Lemma curproc_step s m n i :
  cpu_is (phw s) m n (Some i) -> n < 2 ^ 30 - 2 ->
  exists s', curproc s = Ok (i, s') /\ cpu_is (phw s') m n (Some i) /\ plock s' = plock s /\ quiet s s'.
Proof.
  intros Hc Hn. destruct (curproc_at s m n i Hc Hn) as (h & Hr & Hs).
  apply (cpu_is_sim _ _ _ _ _ Hs) in Hc. eexists. split; [exact Hr|]. split_and!; try done.
  by eapply quiet_hw.
Qed.

(** *** sched *)

Lemma set_phw_id s : set_phw (phw s) s = s.
Proof. by destruct s as [[? [] ? ?]]. Qed.

Lemma set_plock_id s : set_plock (plock s) s = s.
Proof. by destruct s. Qed.

(** Reading the processor changes nothing. *)
Lemma on_cpu_read {A} (c : M hw A) s x : c (phw s) = Ok (x, phw s) -> on_cpu c s = Ok (x, s).
Proof. intros Hc. rewrite (on_cpu_Ok _ _ _ _ Hc). by rewrite set_phw_id. Qed.

Lemma plock_holding s m n o :
  held m n o s -> 1 <= n < 2 ^ 30 - 1 -> on_plock holding s = Ok (true, s).
Proof.
  intros [Hl Hc] Hn. pose proof (holding_at _ _ _ _ (plock s) Hc Hn) as Hh.
  rewrite (on_plock_Ok _ _ _ _ _ Hh), set_phw_id, set_plock_id, Hl. unfold held_by. simpl.
  by rewrite bool_decide_true.
Qed.

Lemma sched_out_ok s m i p k :
  held m 1 (Some i) s -> tab s !! i = Some p -> pstate p <> RUNNING ->
  exists v s1, sched_out k s = Ok (tt, set_tab (<[i := with_ctx (Some (k v)) p]> (tab s)) s1) /\
    held m 1 (Some i) s1 /\ quiet s s1.
Proof.
  intros [Hl Hc] Hp Hst. unfold sched_out.
  destruct (curproc_step s m 1 i Hc ltac:(lia)) as (s1 & H1 & Hc1 & Hl1 & Hq1).
  assert (Hh1 : held m 1 (Some i) s1) by (split; [by rewrite Hl1|done]).
  assert (Htab : tab s1 = tab s) by apply Hq1. rewrite <- Htab in Hp |- *.
  rewrite (bind_Ok _ _ _ _ _ H1), (bind_Ok _ _ _ _ _ (plock_holding _ _ _ _ Hh1 ltac:(lia))). cbn [negb].
  pose proof (mycpu_at _ _ _ _ Hc1 ltac:(lia)) as Hm.
  destruct (load_cpu_at _ _ _ _ Hc1) as (c & Hlc & _ & Hn & _).
  rewrite (bind_Ok _ _ _ _ _ (on_cpu_read _ _ _ Hm)), (bind_Ok _ _ _ _ _ (on_cpu_read _ _ _ Hlc)), Hn.
  cbn [Z.eqb Pos.eqb negb]. rewrite (bind_Ok _ _ _ _ _ (get_proc_ok _ _ _ Hp)).
  unfold is_state. rewrite bool_decide_false by done.
  rewrite (bind_Ok _ _ _ _ _ (on_cpu_read readeflags s1 (eflags (phw s1)) eq_refl)).
  rewrite (cpu_is_off _ _ _ _ Hc1) by lia.
  rewrite (bind_Ok _ _ _ _ _ (on_cpu_read _ _ _ Hm)), (bind_Ok _ _ _ _ _ (on_cpu_read _ _ _ Hlc)).
  exists (intena c), s1. split; [by apply upd_proc_ok|done].
Qed.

──────────────────────────────

What needs to be done:
Of all the entries above, output exactly the lines between the one holding "destruct (load_cpu_at _" and the one holding "rewrite (cpu_is_off _ _ _ _ Hc1) by lia.", inclusive.

Answer area:
  destruct (load_cpu_at _ _ _ _ Hc1) as (c & Hlc & _ & Hn & _).
  rewrite (bind_Ok _ _ _ _ _ (on_cpu_read _ _ _ Hm)), (bind_Ok _ _ _ _ _ (on_cpu_read _ _ _ Hlc)), Hn.
  cbn [Z.eqb Pos.eqb negb]. rewrite (bind_Ok _ _ _ _ _ (get_proc_ok _ _ _ Hp)).
  unfold is_state. rewrite bool_decide_false by done.
  rewrite (bind_Ok _ _ _ _ _ (on_cpu_read readeflags s1 (eflags (phw s1)) eq_refl)).
  rewrite (cpu_is_off _ _ _ _ Hc1) by lia.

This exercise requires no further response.